C’était une question de méthode, pour tout dire. Et en terme de méthodes les kah-tanais étaient efficaces. Sacrifiant la rhétorique glorieuse au profit de l’action concrète, ils pouvaient aussi bien s’adresser au bourgeois fuyant l’horreur de sa classe qu’aux travailleurs agraires, illettrés assommés de travail par quelque contremaître fujiwan. Il s’agissait de se libérer par ce que les marxistes appelaient la praxis. La mise en pratique des idées. On pouvait les théoriser ensuite, ou pour les cadres du mouvement à venir. Car c’était bien l’idée : faire apparaître un mouvement kah. Qu’il soit nommé ainsi ou selon une des multiples traduction donnée au nom de l’idéologie primaire : socialisme libertaire, anarchisme, conseillisme, communalisme libertaire, syndicalisme total, ainsi de suite. Les pamphlets dans les universités, les agitateurs publics, les agents provocateurs sommés d’intégrer des usines, des bars, des exploitations agricoles, d’y prendre la température, de discuter avec leurs collègues de cet autre monde possible qu’ils connaissaient bien, où chacun votait, avait son mot à dire, où la nourriture et l’eau étaient gratuites, l’air pur, les maladies traitées vite et bien. Puis on mettait des mots : aliénation, syndicat, grand capital, commune. Il fallait procéder par ordre et avec méthode, mais on pouvait répandre l’idée. Plus une classe était oppressée, plus elle souffrait, plus vite on pouvait l’amener à sa propre libération. Pour la structure rien de plus simple : quelques gens du coin, et d’autres qui avaient quitté le pays pour le Grand Kah. On leur payait des voyages pour se faire former à Lac Rouge, ou on les formait chez eux. On les déployait partout, dans les villages, les jeunes syndicats, les grandes villes, les sites de production. On les finançait, on les laissait se structurer en cellules, en organisation de quartier. Tout prendrait du temps, mais la chose politique tendait à aller vite. Et, évidemment, il fallait du concret. Les fonds kah-tanais ne tarderaient pas à venir pour irriguer tout ça. Le coordinateur repris.

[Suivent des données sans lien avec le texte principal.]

Lemma sample_add_order address plen k :
  sample_ok6 k -> plen <= 128 -> address ∉ a6_address <$> sk_ip6 k ->
  sample_ok6 (sample_ip6_add ifindex address plen k) /\
  exists l1 l2, sk_ip6 k = l1 ++ l2 /\ sk_ip6 (sample_ip6_add ifindex address plen k) = l1 ++ sample_ip6 ifindex address plen 0 :: l2 /\
    Forall (fun b => ip6_address_scope_priority address < ip6_address_scope_priority (a6_address b)) l1.
Proof.
  intros [Hv Hn] Hp Hnew. unfold sample_ip6_add. destruct (existsb _ _) eqn:E.
  { apply existsb_exists in E as (b & Hb%list_elem_of_In & <-%bool_decide_eq_true). destruct Hnew. by apply list_elem_of_fmap_2. }
  set (before := fun b => _ <? _). pose proof (take_drop_while before (sk_ip6 k)) as Hl. cbn. split.
  - rewrite <- Hl in Hv, Hn, Hnew. unfold sample_ok6. cbn. rewrite Forall_app, Forall_cons in *. rewrite fmap_app in *. csimpl.
    split; [cbn; tauto|]. rewrite <- Permutation_middle. by constructor.
  - eexists _, _. split_and!; [by rewrite Hl|done|]. eapply Forall_impl; [apply Forall_take_while|]. intros b. apply Z.ltb_lt.
Qed.

#[export, refine] Instance sample_kernel6 : Kernel6 SampleKernel ifindex ours := {| k6_ok := sample_ok6 |}.
Proof.
  - intros k a [Hv _] Ha. by eapply Forall_forall in Hv.
  - by intros k [_ Hn].
  - intros k address plen Hok. split_and!; [by apply sample_ok6_filter|apply sample_delete_keys| |].
    2:{ cbn. intros x Hx. rewrite <- (filter_all (fun _ => true) (List.filter _ _)), sample_delete_keys, filter_all in Hx; [done|..];
        by apply forallb_Forall_true, Forall_forall. }
    intros x (a & -> & [Ht [_ Ha]%elem_of_filter_b]%elem_of_filter_b)%list_elem_of_fmap. by apply list_elem_of_fmap_2, elem_of_filter_b.
  - intros k k' address plen peer lt pref flags Hok _ E. cbn in E. destruct (Z.leb_spec plen 128) as [Hp|]; [|done]. injection E as <-.
    destruct (decide (address ∈ a6_address <$> sk_ip6 k)) as [Hin|Hnew].
    + replace (sample_ip6_add ifindex address plen k) with k; [done|]. unfold sample_ip6_add.
      apply list_elem_of_fmap in Hin as (b & -> & Hb%list_elem_of_In). replace (existsb _ _) with true; [done|]. symmetry.
      apply existsb_exists. exists b. by rewrite bool_decide_true.
    + destruct (sample_add_order address plen k Hok Hp Hnew) as (Hok' & l1 & l2 & El & El' & Hl1). split_and!; [done| | |].
      * intros x _. unfold temporaries. cbn. rewrite El, El', !List.filter_app. done.
      * intros (b & Eb & [_ Hb]%elem_of_filter_b)%list_elem_of_fmap. destruct Hnew. injection Eb as -> _. by apply list_elem_of_fmap_2.
      * intros _. unfold stable_keys. cbn. rewrite El, El', !List.filter_app, !fmap_app. cbn. eexists _, _. split_and!; [done|done|].
        apply Forall_forall. intros c (b & -> & [_ Hb]%elem_of_filter_b)%list_elem_of_fmap. rewrite Forall_forall in Hl1. exact (Hl1 b Hb).
Defined.
End sample6.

« Nous avons plusieurs devis basés sur les besoins que nous ont fait remonter les premières cellules. La situation humanitaire et catastrophique et les gens du coin se sentent humiliés de devoir faire appel à la générosité internationale. Ce que nous pouvons faire c’est changer le sens du mot international, sans mauvais jeu de mot. Notre mouvement sera gavé d’argent de l’Union, ça je ne vous le cache pas. Et de l’argent il n’y en a pas assez pour cent millions de bouches affamées. Mais on peut poser nos valises dans des endroits stratégiques. Les universités, les plus grandes usines du pays. Les endroits, aussi, où les conditions de travail sont les plus dures... »
Et y faire pousser des dortoirs salubres construits par le mouvement. Des soupes populaires construites par le mouvement. Y créer des dispensaires de médicaments créés par le mouvement, des soupes populaires créées par le mouvement. Accueillir celles et ceux qui acceptaient de dormir, boire, manger, être soignés, apprendre à lire et, en même temps, à accepter un autre monde.
Dans le même ordre d’idée il fallait étendre la méthode des phalanstères testée à Sylva. Les syndicats pouvaient exister dans les structures capitalistes du pays, mais ne suffisaient pas : il fallait créer des coopératives. On pouvait facilement le faire, c’était l’avantage : acheter des terres agricoles ou des terrains vagues, construire des fermes, établir des champs, sortir des ateliers de terre. Y former une main d’œuvre, la faire travailler, la former aussi à la chose politiquer. Créer des petites structures locales capables de fournir un emploie à quelques uns, qui se feraient mécaniquement avocats du système à venir : et pourquoi pas ? Si la démocratie directe sur le lieu de travail était possible ici, pourquoi pas ailleurs ?
Tout se ferait sur le temps long. On le savait bien. Tout se ferait, aussi, de la bonne manière. On en doutait pas un seul instant.